BRIEF
Lines below that include "induction" are the answer; copy each one.

DATASET
----

(* ===== verification/Styled.v ===== *)
(** * The vendored documentation page's stylesheets: the template language

    src/internal/httpapi/render/static/redoc.js draws the API documentation with
    styled-components: each component is a tagged template whose interpolations read the
    theme and the properties of the component.  This file is the meaning of such a template:
    the JavaScript values an interpolation yields and the text they leave in the stylesheet.

    The theme is given by its leaves, under dotted paths; a missing leaf is [undefined].
    Generated class and animation names, and the colour arithmetic of polished ([Dn], [Gn],
    [Un]: darken, transparentize, lighten; [bright]: [Fn(v)>.5], a luminance over one half),
    are parameters. *)

From S2P Require Import Prelude GoStrings.

Open Scope Z_scope.

Inductive jsv :=
| Undef
| B (b : bool)
| N (z : Z)
(** a number that is not an integer, by its text *)
| D (lit : string)
| S_ (s : string).

Abbreviation S := S_.

Record props := Props {
  p_theme : string -> jsv;
  p_prop : string -> jsv;
  (** [theme.extensionsHook], already applied to the component's properties *)
  p_hook : option (string -> jsv) }.

Class Styled := {
  cls : string -> string;
  anim : string -> string;
  Dn : jsv -> jsv -> jsv;
  Gn : jsv -> jsv -> jsv;
  Un : jsv -> jsv -> jsv;
  bright : jsv -> bool }.

Abbreviation style := (props -> string).

Definition th (p : props) (path : string) : jsv := p_theme p path.
Definition pr (p : props) (name : string) : jsv := p_prop p name.

(** [function ys(e){return t=>{if(t.theme.extensionsHook)return t.theme.extensionsHook(e,t)}}] *)
Definition ys (e : string) (p : props) : jsv := match p_hook p with Some h => h e | None => Undef end.

(** ** JavaScript operators *)

Definition truthy (v : jsv) : bool :=
  match v with
  | Undef => false
  | B b => b
  | N z => negb (z =? 0)
  | D _ => true
  | S_ s => negb (is_empty s)
  end.

(** [String(v)], as a plain template literal uses it. *)
Definition js_str (v : jsv) : string :=
  match v with
  | Undef => "undefined"
  | B b => if b then "true" else "false"
  | N z => itoa z
  | D lit => lit
  | S_ s => s
  end.

(** What an interpolation of a styled template leaves: nothing for [undefined], [false] and
    the empty string. *)
Definition show (v : jsv) : string :=
  match v with
  | Undef | B false => EmptyString
  | _ => js_str v
  end.

Definition and_ (a b : jsv) : jsv := if truthy a then b else a.
Definition or_ (a b : jsv) : jsv := if truthy a then a else b.
Definition not_ (a : jsv) : jsv := B (negb (truthy a)).
Definition cond (c a b : jsv) : jsv := if truthy c then a else b.
Definition dflt (v d : jsv) : jsv := match v with Undef => d | _ => v end.

Definition seq (a b : jsv) : jsv :=
  match a, b with
  | Undef, Undef => B true
  | B x, B y => B (Bool.eqb x y)
  | N x, N y => B (x =? y)
  | D x, D y => B (str_eqb x y)
  | S_ x, S_ y => B (str_eqb x y)
  | _, _ => B false
  end.

(** Arithmetic on integers; any other operand of [*] gives NaN, and [+] joins texts. *)
Definition mul (a b : jsv) : jsv := match a, b with N x, N y => N (x * y) | _, _ => D "NaN" end.
Definition add (a b : jsv) : jsv := match a, b with N x, N y => N (x + y) | _, _ => S (js_str a ++s js_str b) end.
Definition gt (a b : jsv) : jsv := match a, b with N x, N y => B (y <? x) | _, _ => B false end.
Definition includes (l : list jsv) (v : jsv) : jsv := B (existsb (fun x => truthy (seq x v)) l).

(** ** Numbers in texts *)

(** The characters [parseInt] skips, as UTF-8. *)
Definition js_blanks : list string :=
  map (fun l => String.string_of_list_ascii (map byte_of l))
    ([[9]; [10]; [11]; [12]; [13]; [32]; [194; 160]; [225; 154; 128]] ++
     map (fun b => [226; 128; b]) [128; 129; 130; 131; 132; 133; 134; 135; 136; 137; 138; 168; 169; 175] ++
     [[226; 129; 159]; [227; 128; 128]; [239; 187; 191]]).

Fixpoint skip_blanks (fuel : nat) (s : string) : string :=
  match fuel with
  | O => s
  | Datatypes.S fuel =>
      match find (fun b => String.prefix b s) js_blanks with
      | Some b => skip_blanks fuel (String.substring (String.length b) (String.length s) s)
      | None => s
      end
  end.

(** The value of the leading digits, [None] when there are none. *)
Fixpoint leading_digits (acc : option Z) (s : string) : option Z :=
  match s with
  | String c s' =>
      if is_digit c then leading_digits (Some (10 * default 0 acc + (byte_val c - 48))) s' else acc
  | EmptyString => acc
  end.

(** [parseInt(s,10)]; [None] is [NaN]. *)
Definition parseInt (s : string) : option Z :=
  match skip_blanks (String.length s) s with
  | String "-" s' => Z.opp <$> leading_digits None s'
  | String "+" s' => leading_digits None s'
  | s' => leading_digits None s'
  end.

(** The text of [t/100], for a [t] of at most fifteen digits (where a double is exact). *)
Definition hundredth (t : Z) : string :=
  let q := Z.abs t / 100 in
  let r := Z.abs t mod 100 in
  (if t <? 0 then "-" else EmptyString) ++s itoa q
  ++s (if r =? 0 then EmptyString
       else if r mod 10 =? 0 then "." ++s itoa (r / 10)
       else if r <? 10 then ".0" ++s itoa r
       else "." ++s itoa r).

(** [s.endsWith("%")] *)
Fixpoint is_percent (s : string) : bool :=
  match s with
  | EmptyString => false
  | String c EmptyString => byte_val c =? 37
  | String _ s' => is_percent s'
  end.

(** ** Media queries ([ms]) *)

Definition nl6 : string := "
      ".

(** [ms.lessThan(e,t,r)], with [print] for [!0] as second argument and [extra] the third. *)
Definition lessThan (e : string) (print : bool) (extra : string) (inner : style) : style := fun p =>
  nl6 ++s "@media " ++s (if print then "print, " else EmptyString) ++s " screen and (max-width: "
  ++s show (th p ("breakpoints." ++s e)) ++s ") " ++s extra ++s " {
        " ++s inner p ++s ";
      }
    ".

Definition greaterThan (e : string) (inner : style) : style := fun p =>
  nl6 ++s "@media (min-width: " ++s show (th p ("breakpoints." ++s e)) ++s ") {
        " ++s inner p ++s ";
      }
    ".

Definition between (e t : string) (inner : style) : style := fun p =>
  nl6 ++s "@media (min-width: " ++s show (th p ("breakpoints." ++s e)) ++s ") and (max-width: "
  ++s show (th p ("breakpoints." ++s t)) ++s ") {
        " ++s inner p ++s ";
      }
    ".

(** ** Braces *)

(** The nesting depth after [s], from depth [d]; [None] when a brace closes nothing. *)
Fixpoint scan (d : nat) (s : string) : option nat :=
  match s with
  | EmptyString => Some d
  | String c s' =>
      let v := byte_val c in
      if v =? 123 then scan (Datatypes.S d) s'
      else if v =? 125 then match d with O => None | Datatypes.S d' => scan d' s' end
      else scan d s'
  end.

(** A stylesheet fragment that closes exactly what it opens. *)
Definition balanced (s : string) : Prop := forall d, scan d s = Some d.

(** Every value the page is given is a fragment of its own. *)
Definition tame (v : jsv) : Prop := balanced (js_str v).

Record tame_props `{Styled} (p : props) : Prop := {
  tame_theme : forall path, tame (p_theme p path);
  tame_prop : forall name, tame (p_prop p name);
  tame_hook : forall h e, p_hook p = Some h -> tame (h e);
  tame_cls : forall n, balanced (cls n);
  tame_anim : forall n, balanced (anim n);
  tame_Dn : forall a b, tame (Dn a b);
  tame_Gn : forall a b, tame (Gn a b);
  tame_Un : forall a b, tame (Un a b) }.

Lemma scan_app d a b : scan d (a ++s b) = d' ← scan d a; scan d' b.
Proof.
  revert d. induction a as [|c a IH]; intros d; simpl; [done|].
  destruct (byte_val c =? 123); [apply IH|]. destruct (byte_val c =? 125); [|apply IH].
  destruct d; [done|apply IH].
Qed.

Lemma scan_balanced d a b : balanced a -> scan d (a ++s b) = scan d b.
Proof. intros Ha. by rewrite scan_app, Ha. Qed.

Lemma scan_stuck d a b : scan d a = None -> scan d (a ++s b) = None.
Proof. intros E. by rewrite scan_app, E. Qed.

Lemma scan_none_free s : str_all (fun c => negb (byte_val c =? 123) && negb (byte_val c =? 125)) s = true -> balanced s.
Proof.
  induction s as [|c s IH]; intros Hs d; simpl in *; [done|]. bool_prop.
  repeat match goal with H : (_ =? _) = false |- _ => apply Z.eqb_neq in H end.
  destruct (byte_val c =? 123) eqn:E1; [apply Z.eqb_eq in E1; lia|].
  destruct (byte_val c =? 125) eqn:E2; [apply Z.eqb_eq in E2; lia|]. by apply IH.
Qed.

Lemma scan_step d d' a b : scan d a = Some d' -> scan d (a ++s b) = scan d' b.
Proof. intros E. by rewrite scan_app, E. Qed.

Lemma balanced_app a b : balanced a -> balanced b -> balanced (a ++s b).
Proof. intros Ha Hb d. by rewrite scan_balanced. Qed.

Definition brace_free (s : string) : bool :=
  str_all (fun c => negb (byte_val c =? 123) && negb (byte_val c =? 125)) s.

Lemma pretty_N_char_free n : brace_free (String (pretty.pretty_N_char n) EmptyString) = true.
Proof. unfold pretty.pretty_N_char. by repeat case_match. Qed.

Lemma pretty_N_go_free n s : brace_free s = true -> brace_free (pretty.pretty_N_go n s) = true.
Proof.
  revert s. induction n as [n IH] using (well_founded_induction N.lt_wf_0); intros s Hs.
  destruct (decide (n = 0%N)) as [->|Hn]; [by rewrite pretty.pretty_N_go_0|].
  rewrite pretty.pretty_N_go_step by lia. apply IH; [apply N.div_lt; lia|].
  pose proof (pretty_N_char_free (n mod 10)) as Hc. unfold brace_free in *. simpl in *.
  rewrite andb_true_r in Hc. by rewrite Hc, Hs.
Qed.

Lemma pretty_positive_free q : brace_free (pretty.pretty_positive q) = true.
Proof.
  unfold pretty.pretty_positive, pretty.pretty, pretty.pretty_N. case_decide; [done|by apply pretty_N_go_free].
Qed.

Lemma itoa_free z : brace_free (itoa z) = true.
Proof.
  destruct z as [|q|q]; [done|apply pretty_positive_free|].
  change (brace_free (String "-" (pretty.pretty_positive q)) = true). unfold brace_free. simpl.
  apply pretty_positive_free.
Qed.

(** ** Values that are fragments *)

Lemma tame_B b : tame (B b).
Proof. by destruct b; apply scan_none_free. Qed.
Lemma tame_N z : tame (N z).
Proof. apply scan_none_free, itoa_free. Qed.
Lemma tame_Undef : tame Undef.
Proof. by apply scan_none_free. Qed.
Lemma tame_S s : balanced s -> tame (S s).
Proof. done. Qed.
Lemma balanced_js_str v : tame v -> balanced (js_str v).
Proof. done. Qed.
Lemma balanced_show v : tame v -> balanced (show v).
Proof. destruct v as [|[]| | |]; simpl; auto; intros _; by apply scan_none_free. Qed.
Lemma tame_cond c a b : tame a -> tame b -> tame (cond c a b).
Proof. unfold cond. by destruct (truthy c). Qed.
Lemma tame_and a b : tame a -> tame b -> tame (and_ a b).
Proof. unfold and_. by destruct (truthy a). Qed.
Lemma tame_or a b : tame a -> tame b -> tame (or_ a b).
Proof. unfold or_. by destruct (truthy a). Qed.
Lemma tame_dflt a b : tame a -> tame b -> tame (dflt a b).
Proof. by destruct a. Qed.
Lemma tame_mul a b : tame (mul a b).
Proof. destruct a, b; simpl; try (by apply scan_none_free). apply tame_N. Qed.
Lemma tame_add a b : tame a -> tame b -> tame (add a b).
Proof.
  intros Ha Hb.
  destruct a, b; cbv [add]; first [apply tame_N | apply tame_S, balanced_app; [exact Ha|exact Hb]].
Qed.
Lemma tame_not a : tame (not_ a).
Proof. apply tame_B. Qed.
Lemma tame_includes l a : tame (includes l a).
Proof. apply tame_B. Qed.
Lemma tame_seq a b : tame (seq a b).
Proof. destruct a, b; apply tame_B. Qed.
Lemma tame_gt a b : tame (gt a b).
Proof. destruct a, b; apply tame_B. Qed.

Lemma balanced_hundredth t : balanced (hundredth t).
Proof.
  unfold hundredth. apply balanced_app; [case_match; by apply scan_none_free|].
  apply balanced_app; [apply scan_none_free, itoa_free|].
  repeat case_match; repeat first [apply balanced_app | apply scan_none_free, itoa_free | by apply scan_none_free].
Qed.

Lemma balanced_dq : balanced dq.
Proof. by apply scan_none_free. Qed.

Section Tame.
Context `{Styled} (p : props) (T : tame_props p).

Lemma tame_th path : tame (th p path).
Proof. apply T. Qed.
Lemma tame_pr n : tame (pr p n).
Proof. apply T. Qed.
Lemma tame_ys e : tame (ys e p).
Proof. unfold ys. destruct (p_hook p) as [h|] eqn:E; [by apply T|apply tame_Undef]. Qed.

(** A media query is a fragment when its body is. *)
Lemma balanced_lessThan e pr_ extra inner :
  balanced extra -> balanced (inner p) -> balanced (lessThan e pr_ extra inner p).
Proof.
  intros He Hi d. unfold lessThan. rewrite scan_balanced by (by apply scan_none_free).
  rewrite scan_balanced by (by apply scan_none_free).
  rewrite scan_balanced by (by destruct pr_; apply scan_none_free).
  rewrite scan_balanced by (by apply scan_none_free).
  rewrite scan_balanced by (apply balanced_show, tame_th).
  rewrite scan_balanced by (by apply scan_none_free). rewrite scan_balanced by done.
  erewrite scan_step by (vm_compute; reflexivity). rewrite scan_balanced by done. done.
Qed.

End Tame.

Create HintDb css discriminated.
#[export] Hint Constants Opaque : css.
#[export] Hint Resolve tame_B tame_N tame_Undef tame_mul tame_not tame_includes tame_seq tame_gt tame_th tame_pr tame_ys tame_cls tame_anim
  tame_Dn tame_Gn tame_Un balanced_dq balanced_hundredth : css.

Lemma scan_end d a : balanced a -> scan d a = Some d.
Proof. intros Ha. apply Ha. Qed.

(** A literal text that closes what it opens, by evaluation. *)
Ltac literal_css := solve [apply scan_none_free; vm_compute; reflexivity | intros ?; vm_compute; reflexivity].

(** Walk along a concatenation: a literal moves the depth, anything else must be a fragment. *)
Ltac scan_css :=
  intros ?d;
  repeat match goal with
  | |- scan ?d (?a ++s ?b) = _ =>
      lazymatch a with
      | String _ _ => erewrite (scan_step d _ a b) by (vm_compute; reflexivity)
      | _ => rewrite (scan_balanced d a b) by tame_css
      end
  end;
  lazymatch goal with
  | |- scan _ (String _ _) = _ => vm_compute; reflexivity
  | |- scan _ EmptyString = _ => reflexivity
  | |- scan _ (_ ++s _) = _ => fail
  | |- _ => apply scan_end; tame_css
  end
with tame_css :=
  lazymatch goal with
  | |- tame (S _) => apply tame_S; tame_css
  | |- tame (D _) => literal_css
  | |- tame (cond _ _ _) => apply tame_cond; tame_css
  | |- tame (and_ _ _) => apply tame_and; tame_css
  | |- tame (or_ _ _) => apply tame_or; tame_css
  | |- tame (dflt _ _) => apply tame_dflt; tame_css
  | |- tame (add _ _) => apply tame_add; tame_css
  | |- tame _ => solve [eauto 3 with css nocore]
  | |- balanced (show _) => apply balanced_show; tame_css
  | |- balanced (js_str _) => apply balanced_js_str; tame_css
  | |- balanced (lessThan _ _ _ _ _) => apply balanced_lessThan; [assumption|literal_css|cbv beta; tame_css]
  | |- balanced (?a ++s ?b) => scan_css
  | |- balanced dq => apply balanced_dq
  | |- balanced (String _ _) => literal_css
  | |- balanced EmptyString => literal_css
  | |- balanced _ => solve [eauto 3 with css nocore | assumption]
  end.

----

RESPONSE BELOW
  revert d. induction a as [|c a IH]; intros d; simpl; [done|].
  induction s as [|c s IH]; intros Hs d; simpl in *; [done|]. bool_prop.
  revert s. induction n as [n IH] using (well_founded_induction N.lt_wf_0); intros s Hs.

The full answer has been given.